Required action:
Among the records that follow, find the line with "(snd out)) ->" and the line with "- unfold run. rewrite clusters_shape.". Set down those lines and all lines between them exactly, without adding anything.

Data excerpts:
(** A run whose screenshot call returned wrote exactly one file, at the
    script's fixed path, over whatever was there, and asked for no
    full-page screenshot. *)
Lemma capture_anatomy (s : Script) (w : W) files :
  let out := run (main_of s respond abspath) w files in
  screenshot (Some (screenshot_path_of s)) None
    ∈ returns (trace (snd out)) ->
  (exists data,
     saved (trace (snd out)) = [(screenshot_path_of s, data)] /\
     fs (snd out) = <[screenshot_path_of s := data]> files) /\
  Forall (fun c => requests_full_page c = false) (calls (trace (snd out))).
Proof.
  cbn zeta. destruct s; cbn [main_of screenshot_path_of].
  - destruct (simulation_anatomy respond abspath w files)
      as [(e & t0 & R0 & _ & ->)
         |[(t0 & e & t1 & res2 & t2 & R0 & R1 & R2 & _ & ->)
          |(t0 & t1 & res & ts & resc & tc & res2 & t2
            & R0 & R1 & Rs & Rc & R2 & _ & Hs)]];
      [| |cbn zeta in Hs; destruct Hs as (-> & _ & _ & ->)];
      project; intros Hin; try (by refute_in Hin);
      (split; [by eexists|decide_by_computation]).
  - unfold run. rewrite boundary_shape.
    destruct (scoped_anatomy respond (boundary_calls abspath)
                ("Screenshot saved to "
                 +:+ verify_boundary_conditions.screenshot_path)
                (initial w files))
      as [(e & t0 & R0 & _ & (-> & _ & _ & _ & ->))
         |(t0 & res & t1 & res2 & t2 & R0 & R1 & R2
           & (-> & _ & _ & _ & ->) & _)];
      cbn [trace fs initial app];
      project; intros Hin; try (by refute_in Hin);
      (split; [by eexists|decide_by_computation]).
  - unfold run. rewrite clusters_shape.
    destruct (scoped_anatomy respond (clusters_calls abspath)
                ("Screenshot saved to " +:+ verify_clusters.screenshot_path)
                (initial w files))
      as [(e & t0 & R0 & _ & (-> & _ & _ & _ & ->))
         |(t0 & res & t1 & res2 & t2 & R0 & R1 & R2
           & (-> & _ & _ & _ & ->) & _)];
      cbn [trace fs initial app];
      project; intros Hin; try (by refute_in Hin);
      (split; [by eexists|decide_by_computation]).
Qed.
End Screenshot.

Section ScreenshotClaims.
Context {W : Type}.
Variable respond : Call -> W -> Response * W.
Variable abspath : string -> string.


End ScreenshotClaims.





(** ** The browser as the specification describes it *)

Section BrowserFacts.
Import Browser.

Lemma poll_here (cond : Z -> bool) (t : Z) (fuel : nat) :
  cond t = true -> poll cond t fuel = Some t.
Proof. intros H. destruct fuel; cbn; by rewrite H. Qed.

(** A bounded wait succeeds as soon as the condition holds: if it holds [d]
    milliseconds into the wait, with [d] within the timeout, the wait ends
    by then, at a time at which the condition holds. *)
Lemma poll_finds (cond : Z -> bool) (fuel : nat) (t : Z) (d : nat) :
  (d <= fuel)%nat -> cond (t + Z.of_nat d) = true ->
  exists t', poll cond t fuel = Some t' /\
             t <= t' <= t + Z.of_nat d /\ cond t' = true.
Proof.
  revert t d. induction fuel as [|fuel IH]; intros t d Hd Hc.
  - assert (d = 0%nat) as -> by lia. rewrite Z.add_0_r in Hc.
    exists t. rewrite poll_here by done. split; [done|]. split; [lia|done].
  - destruct (cond t) eqn:Ht.
    + exists t. rewrite poll_here by done. split; [done|]. split; [lia|done].
    + destruct d as [|d]; [rewrite Z.add_0_r in Hc; congruence|].
      destruct (IH (t + 1) d) as (t' & Hp & Hb & Ht'); [lia| |].
      * rewrite <- Hc. f_equal. lia.
      * exists t'. cbn [poll]. rewrite Ht. split; [done|]. split; [lia|done].
Qed.

Lemma bounded_wait_here (cond : Z -> bool) (t timeout : Z) :
  cond t = true -> bounded_wait cond t timeout = Some t.
Proof. apply poll_here. Qed.

Lemma bounded_wait_finds (cond : Z -> bool) (t timeout d : Z) :
  0 <= d <= timeout -> cond (t + d) = true ->
  exists t', bounded_wait cond t timeout = Some t' /\
             t <= t' <= t + d /\ cond t' = true.
Proof.
  intros Hd Hc. unfold bounded_wait.
  destruct (poll_finds cond (Z.to_nat timeout) t (Z.to_nat d))
    as (t' & Hp & Hb & Ht'); [lia|by rewrite Z2Nat.id by lia|].
  exists t'. rewrite Z2Nat.id in Hb by lia. done.
Qed.

(** A bounded wait times out exactly when the condition holds at no
    millisecond of the wait. *)
Lemma poll_none (cond : Z -> bool) (fuel : nat) (t : Z) :
  (forall d, (d <= fuel)%nat -> cond (t + Z.of_nat d) = false) ->
  poll cond t fuel = None.
Proof.
  revert t. induction fuel as [|fuel IH]; intros t H.
  - cbn. specialize (H 0%nat). rewrite Z.add_0_r in H. by rewrite H.
  - cbn [poll]. pose proof (H 0%nat) as H0. rewrite Z.add_0_r in H0.
    rewrite H0 by lia. apply IH. intros d Hd.
    specialize (H (S d)). rewrite <- H by lia. f_equal. lia.
Qed.

Lemma bounded_wait_times_out (cond : Z -> bool) (t timeout : Z) :
  0 <= timeout ->
  (forall d, 0 <= d <= timeout -> cond (t + d) = false) ->
  bounded_wait cond t timeout = None.
Proof.
  intros Ht H. apply poll_none. intros d Hd. apply H. lia.
Qed.

(** An assertion whose post-condition never holds within its timeout raises
    [AssertionError] with the expected and the observed value. *)
Lemma assert_within_times_out (p : Setup) (s : PageState) (l : Locator)
    (holds : Z -> bool) (timeout : Z) (expected : string)
    (observed : Z -> string) :
  0 <= timeout ->
  (forall d, 0 <= d <= timeout -> holds (now s + d) = false) ->
  resp_raises (fst (assert_within p s l holds timeout expected observed)) =
    Some (AssertionError expected (observed (now s + timeout))).
Proof.
  intros Ht H. unfold assert_within.
  rewrite bounded_wait_times_out; [done|done|].
  intros d Hd. rewrite H by done. apply andb_false_r.
Qed.

Lemma is_visible_from (p : Setup) (s : PageState) (l : Locator) (d t : Z) :
  loaded s = true -> visible_from p l = Some d -> d <= t ->
  is_visible p s l t = true.
Proof.
  intros Hl Hv Hd. unfold is_visible. rewrite Hl, Hv. cbn.
  by apply bool_decide_eq_true.
Qed.

(** Locating an element that becomes visible within the default timeout of
    the document's loading succeeds, no later than it becomes visible. *)
Lemma locate_resolves (p : Setup) (s : PageState) (l : Locator) (d : Z) :
  loaded s = true -> visible_from p l = Some d -> d <= default_timeout ->
  0 <= now s ->
  exists t, locate p s l = inr (at_time t s) /\
            now s <= t <= Z.max (now s) d.
Proof.
  intros Hl Hv Hd Hnow. unfold locate.
  destruct (bounded_wait_finds (is_visible p s l) (now s) default_timeout
              (Z.max (now s) d - now s))
    as (t & -> & Hb & _).
  - unfold default_timeout in *. lia.
  - eapply is_visible_from; [done..|lia].
  - exists t. split; [done|]. lia.
Qed.
End BrowserFacts.

(** ** The scenarios on the browser of the specification *)

Section Completion.
Context {W : Type}.
Variable respond : Call -> W -> Response * W.

(** A scoped script that ends normally issued every call, each returned,
    and the confirmation line is all it printed. *)
Lemma scoped_completes (cs : list Call) (line : string) (w : W) files :
  let out := run (with_sync_playwright respond
                    (call_all respond cs ;; print line)) w files in
  fst out = Ok tt ->
  throws (trace (snd out)) = [] /\
  calls (trace (snd out)) =
    sync_playwright_enter :: cs ++ [sync_playwright_exit] /\
  stdout (trace (snd out)) = [line].
Proof.
  cbn zeta. unfold run.
  destruct (scoped_anatomy respond cs line (initial w files))
    as [(e & t0 & R0 & -> & _)
       |(t0 & res & t1 & res2 & t2 & R0 & R1 & R2 & (-> & _) & ->)];
    [done|].
  cbn [trace initial app]. intros Hres.
  destruct res2 as [[]|?]; [|done]. cbn in Hres. subst res.
  project. done.
Qed.

(** [verify_clusters.py] never calls [expect]. *)
Lemma clusters_never_expects (abspath : string -> string) (w : W) files :
  Forall (fun c => is_expect c = false)
    (calls (trace (snd (run (verify_clusters.main respond abspath)
                          w files)))).
Proof.
  unfold run. rewrite clusters_shape.
  destruct (scoped_anatomy respond (clusters_calls abspath)
              ("Screenshot saved to " +:+ verify_clusters.screenshot_path)
              (initial w files))
    as [(e & t0 & R0 & _ & (-> & _))
       |(t0 & res & t1 & res2 & t2 & R0 & R1 & R2 & (-> & _) & _)];
    cbn [trace initial app]; project; decide_by_computation.
Qed.
End Completion.

Section OnBrowser.
Import Browser.
Variable abspath : string -> string.
Variable p : Setup.

Lemma ends_cons (c : Call) (cs : list Call) (s : PageState) :
  ends (drive (respond p) (c :: cs) s) =
  let '(r, s1) := respond p c s in
  match resp_raises r with
  | Some e => (Raise e, s1)
  | None => ends (drive (respond p) cs s1)
  end.
Proof.
  unfold ends. cbn [drive]. destruct (respond p c s) as [r s1].
  by destruct (resp_raises r).
Qed.

Lemma at_time_now (s : PageState) : at_time (now s) s = s.
Proof. by destruct s. Qed.

Lemma ready_press (l : Locator) (s : PageState) : ready s -> ready (press l s).
Proof.
  unfold press. intros H.
  repeat case_decide; try done; by destruct (started s), (paused s).
Qed.

Lemma ready_at_time (t : Z) (s : PageState) :
  ready s -> now s <= t -> ready (at_time t s).
Proof. intros [Hl Hn] Ht. split; [done|]. cbn. lia. Qed.

Lemma goto_returns (s : PageState) :
  document_url p = "file://" +:+ abspath "index.html" ->
  respond p (goto ("file://" +:+ abspath "index.html")) s =
  ({| resp_events := on_load p; resp_raises := None; resp_image := [] |},
   {| now := 0; loaded := true; started := None; paused := None;
      selected := initial_value p |}).
Proof. intros Hu. cbn [respond]. by rewrite decide_True. Qed.

Lemma click_returns (l : Locator) (s : PageState) :
  ready s -> resolves p l ->
  exists t, now s <= t /\
            respond p (click l) s = (quiet, press l (at_time t s)).
Proof.
  intros [Hl Hn] (d & Hv & Hd).
  destruct (locate_resolves p s l d Hl Hv Hd Hn) as (t & E & Ht).
  exists t. split; [lia|]. cbn [respond]. by rewrite E.
Qed.

(** An element that is already visible is located at once. *)
Lemma locate_now (l : Locator) (s : PageState) (d : Z) :
  loaded s = true -> visible_from p l = Some d -> d <= now s ->
  locate p s l = inr s.
Proof.
  intros Hl Hv Hd. unfold locate.
  rewrite bounded_wait_here by (by eapply is_visible_from).
  by rewrite at_time_now.
Qed.

(** [verify_clusters.py] on any page whose two buttons resolve. *)
Lemma clusters_drive (s : PageState) :
  browser_installed p = true ->
  document_url p = "file://" +:+ abspath "index.html" ->
  resolves p (locator "#start-button") ->
  resolves p (locator "#pause-button") ->
  output_writable p = true ->
  result (drive (respond p) (clusters_calls abspath) s) = Ok tt.
Proof.
  intros Hb Hu H1 H2 Hw.
  change (fst (ends (drive (respond p) (clusters_calls abspath) s)) = Ok tt).
  unfold clusters_calls.
  rewrite ends_cons. cbn [respond]. rewrite Hb. cbn [quiet resp_raises].
  rewrite ends_cons. cbn [respond quiet resp_raises].
  rewrite ends_cons, goto_returns by done. cbn [resp_raises].
  rewrite ends_cons.
  edestruct (click_returns (locator "#start-button")) as (t1 & Ht1 & ->);
    [|exact H1|].
  { split; [done|]. cbn. lia. }
  cbn [quiet resp_raises].
  rewrite ends_cons. cbn [respond quiet resp_raises].
  rewrite ends_cons.
  edestruct (click_returns (locator "#pause-button")) as (t2 & Ht2 & ->);
    [|exact H2|].
  { apply ready_at_time; [|lia].
    apply ready_press, ready_at_time; [|done]. split; [done|]. cbn. lia. }
  cbn [quiet resp_raises].
  rewrite ends_cons. cbn [respond]. rewrite Hw. cbn [resp_raises].
  rewrite ends_cons. reflexivity.
Qed.
(** * ftp_sync: one-way synchronisation of a local tree to an FTP server

    A shallow embedding of [ftp_sync.py].  The script talks to two outside
    parties: the FTP server (through an [ftplib.FTP_TLS] client) and the
    terminal (through [print] and [tqdm.write]).  Both are modelled by an
    event log: every client call is recorded together with the exception
    it raised, if any, and every printed line is recorded as a message.
    Python exceptions are modelled by an error monad on top of the log. *)

From Stdlib Require Import ZArith Ascii String.
From stdpp Require Import gmap strings list.

Local Open Scope string_scope.
Local Open Scope list_scope.

(** ** Paths

    A [pathlib] path is the list of its parts: [Path('.')] is the empty
    list, [p / name] appends one part.  The names the program joins are
    directory entries (from [Path.walk] or from an MLSD listing), each a
    single part. *)

Abbreviation path := (list string).

Definition joinpath (p : path) (name : string) : path := p ++ [name].

#[global] Instance joinpath_inj root : Inj (=) (=) (joinpath root).
Proof. intros a b Heq. unfold joinpath in Heq. by simplify_list_eq. Qed.

(** [p.relative_to(base)]: the parts of [p] after [base], [None]
    ([ValueError]) when [base] is not a prefix of [p]. *)
Fixpoint relative_to (p base : path) {struct base} : option path :=
  match base with
  | [] => Some p
  | b :: base' =>
      match p with
      | [] => None
      | a :: p' => if decide (a = b) then relative_to p' base' else None
      end
  end.

(** ** Exceptions and outcomes *)

(** The subclasses of [Exception] the program can meet.  [error_perm] is
    [ftplib.error_perm]; [OtherError] stands for every other subclass
    (socket errors, [ftplib.error_temp], [OSError], ...).  What is not an
    [Exception] ([KeyboardInterrupt], [SystemExit]) is not modelled. *)
Inductive exn :=
  | KeyError (key : string)
  | ValueError
  | RecursionError
  | error_perm (resp : string)
  | OtherError (descr : string).

Inductive outcome (A : Type) :=
  | Ok (a : A)
  | Raise (e : exn).
Arguments Ok {A} a.
Arguments Raise {A} e.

Task answer:
    ∈ returns (trace (snd out)) ->
  (exists data,
     saved (trace (snd out)) = [(screenshot_path_of s, data)] /\
     fs (snd out) = <[screenshot_path_of s := data]> files) /\
  Forall (fun c => requests_full_page c = false) (calls (trace (snd out))).
Proof.
  cbn zeta. destruct s; cbn [main_of screenshot_path_of].
  - destruct (simulation_anatomy respond abspath w files)
      as [(e & t0 & R0 & _ & ->)
         |[(t0 & e & t1 & res2 & t2 & R0 & R1 & R2 & _ & ->)
          |(t0 & t1 & res & ts & resc & tc & res2 & t2
            & R0 & R1 & Rs & Rc & R2 & _ & Hs)]];
      [| |cbn zeta in Hs; destruct Hs as (-> & _ & _ & ->)];
      project; intros Hin; try (by refute_in Hin);
      (split; [by eexists|decide_by_computation]).
  - unfold run. rewrite boundary_shape.
    destruct (scoped_anatomy respond (boundary_calls abspath)
                ("Screenshot saved to "
                 +:+ verify_boundary_conditions.screenshot_path)
                (initial w files))
      as [(e & t0 & R0 & _ & (-> & _ & _ & _ & ->))
         |(t0 & res & t1 & res2 & t2 & R0 & R1 & R2
           & (-> & _ & _ & _ & ->) & _)];
      cbn [trace fs initial app];
      project; intros Hin; try (by refute_in Hin);
      (split; [by eexists|decide_by_computation]).
  - unfold run. rewrite clusters_shape.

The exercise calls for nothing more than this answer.